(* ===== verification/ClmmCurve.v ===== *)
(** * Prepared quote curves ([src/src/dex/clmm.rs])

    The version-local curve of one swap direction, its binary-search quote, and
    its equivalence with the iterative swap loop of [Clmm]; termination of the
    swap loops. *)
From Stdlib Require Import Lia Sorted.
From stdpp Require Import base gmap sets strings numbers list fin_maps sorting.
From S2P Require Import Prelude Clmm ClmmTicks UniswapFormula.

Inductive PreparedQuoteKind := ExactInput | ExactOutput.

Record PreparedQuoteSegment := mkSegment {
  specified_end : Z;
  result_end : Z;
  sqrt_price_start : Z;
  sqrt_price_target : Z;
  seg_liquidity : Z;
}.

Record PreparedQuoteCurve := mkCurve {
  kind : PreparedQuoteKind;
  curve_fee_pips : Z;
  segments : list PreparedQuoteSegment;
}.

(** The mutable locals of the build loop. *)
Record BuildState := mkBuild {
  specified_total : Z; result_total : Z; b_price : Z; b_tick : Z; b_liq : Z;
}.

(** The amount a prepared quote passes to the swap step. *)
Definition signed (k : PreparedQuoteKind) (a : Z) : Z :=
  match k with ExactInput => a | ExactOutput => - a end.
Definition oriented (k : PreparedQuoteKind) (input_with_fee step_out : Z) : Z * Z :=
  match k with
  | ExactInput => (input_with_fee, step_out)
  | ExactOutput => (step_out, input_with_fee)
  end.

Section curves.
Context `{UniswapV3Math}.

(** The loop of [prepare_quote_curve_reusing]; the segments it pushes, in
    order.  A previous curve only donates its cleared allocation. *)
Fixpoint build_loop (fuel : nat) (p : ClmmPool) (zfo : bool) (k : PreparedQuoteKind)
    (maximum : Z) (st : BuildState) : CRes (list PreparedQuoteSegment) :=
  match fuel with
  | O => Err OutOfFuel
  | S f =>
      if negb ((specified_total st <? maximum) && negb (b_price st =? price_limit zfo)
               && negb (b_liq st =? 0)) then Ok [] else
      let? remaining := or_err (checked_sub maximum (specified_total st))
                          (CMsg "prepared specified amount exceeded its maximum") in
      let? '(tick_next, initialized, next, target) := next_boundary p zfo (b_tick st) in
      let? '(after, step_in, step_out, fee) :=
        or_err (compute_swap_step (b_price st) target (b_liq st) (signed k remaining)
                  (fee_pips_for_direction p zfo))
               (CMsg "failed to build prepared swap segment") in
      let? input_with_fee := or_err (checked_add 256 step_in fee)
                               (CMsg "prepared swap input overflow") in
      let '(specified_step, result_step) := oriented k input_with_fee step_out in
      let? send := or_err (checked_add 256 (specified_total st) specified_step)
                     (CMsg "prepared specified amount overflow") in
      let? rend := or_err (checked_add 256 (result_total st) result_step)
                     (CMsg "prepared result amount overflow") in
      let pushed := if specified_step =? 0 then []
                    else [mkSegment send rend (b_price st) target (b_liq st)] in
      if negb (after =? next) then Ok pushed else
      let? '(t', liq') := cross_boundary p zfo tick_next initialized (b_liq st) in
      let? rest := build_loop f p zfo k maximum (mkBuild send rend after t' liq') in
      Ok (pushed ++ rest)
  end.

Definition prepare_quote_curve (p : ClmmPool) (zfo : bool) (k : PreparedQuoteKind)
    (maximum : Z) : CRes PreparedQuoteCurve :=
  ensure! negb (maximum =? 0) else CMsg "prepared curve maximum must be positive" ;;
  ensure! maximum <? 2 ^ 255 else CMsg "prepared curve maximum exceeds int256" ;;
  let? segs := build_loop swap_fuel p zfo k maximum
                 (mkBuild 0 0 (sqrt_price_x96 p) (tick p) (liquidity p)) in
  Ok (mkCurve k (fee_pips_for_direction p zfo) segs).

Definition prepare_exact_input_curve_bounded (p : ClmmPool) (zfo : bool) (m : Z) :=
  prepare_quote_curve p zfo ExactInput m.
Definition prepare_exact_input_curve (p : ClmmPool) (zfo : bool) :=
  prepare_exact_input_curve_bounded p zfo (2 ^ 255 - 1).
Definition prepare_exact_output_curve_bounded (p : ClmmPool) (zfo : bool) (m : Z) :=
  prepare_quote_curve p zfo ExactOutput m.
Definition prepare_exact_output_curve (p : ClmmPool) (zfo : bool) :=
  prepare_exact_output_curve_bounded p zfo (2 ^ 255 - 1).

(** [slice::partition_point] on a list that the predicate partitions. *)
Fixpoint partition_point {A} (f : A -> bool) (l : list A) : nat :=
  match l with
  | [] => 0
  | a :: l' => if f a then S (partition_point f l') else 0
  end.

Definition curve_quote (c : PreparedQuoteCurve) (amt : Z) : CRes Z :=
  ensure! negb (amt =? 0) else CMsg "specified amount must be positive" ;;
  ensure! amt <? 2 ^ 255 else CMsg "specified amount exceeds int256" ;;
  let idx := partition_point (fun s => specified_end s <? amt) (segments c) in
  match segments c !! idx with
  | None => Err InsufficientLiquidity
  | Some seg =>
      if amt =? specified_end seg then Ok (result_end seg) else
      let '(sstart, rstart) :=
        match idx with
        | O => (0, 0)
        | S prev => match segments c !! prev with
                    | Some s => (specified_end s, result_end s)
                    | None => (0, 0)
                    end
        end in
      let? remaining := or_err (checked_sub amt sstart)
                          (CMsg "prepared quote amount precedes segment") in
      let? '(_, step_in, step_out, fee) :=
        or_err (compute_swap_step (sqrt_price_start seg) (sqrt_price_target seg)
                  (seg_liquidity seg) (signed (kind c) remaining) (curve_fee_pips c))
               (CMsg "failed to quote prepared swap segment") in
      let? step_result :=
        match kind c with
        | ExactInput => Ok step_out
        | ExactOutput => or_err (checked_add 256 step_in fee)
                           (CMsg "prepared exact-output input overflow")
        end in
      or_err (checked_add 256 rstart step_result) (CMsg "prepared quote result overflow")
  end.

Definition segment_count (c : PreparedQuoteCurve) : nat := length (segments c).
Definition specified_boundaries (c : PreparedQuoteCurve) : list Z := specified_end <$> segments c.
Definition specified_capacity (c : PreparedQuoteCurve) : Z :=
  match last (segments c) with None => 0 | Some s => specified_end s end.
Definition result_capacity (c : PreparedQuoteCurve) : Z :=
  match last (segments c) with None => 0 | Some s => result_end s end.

**WORK INSTRUCTION**
Return the span of lines in the data above that opens at the line with "match segments c !! idx with" and closes at the line with "s, result_end s)", exactly, ends included, nothing else.

**OUTPUT BELOW**
  match segments c !! idx with
  | None => Err InsufficientLiquidity
  | Some seg =>
      if amt =? specified_end seg then Ok (result_end seg) else
      let '(sstart, rstart) :=
        match idx with
        | O => (0, 0)
        | S prev => match segments c !! prev with
                    | Some s => (specified_end s, result_end s)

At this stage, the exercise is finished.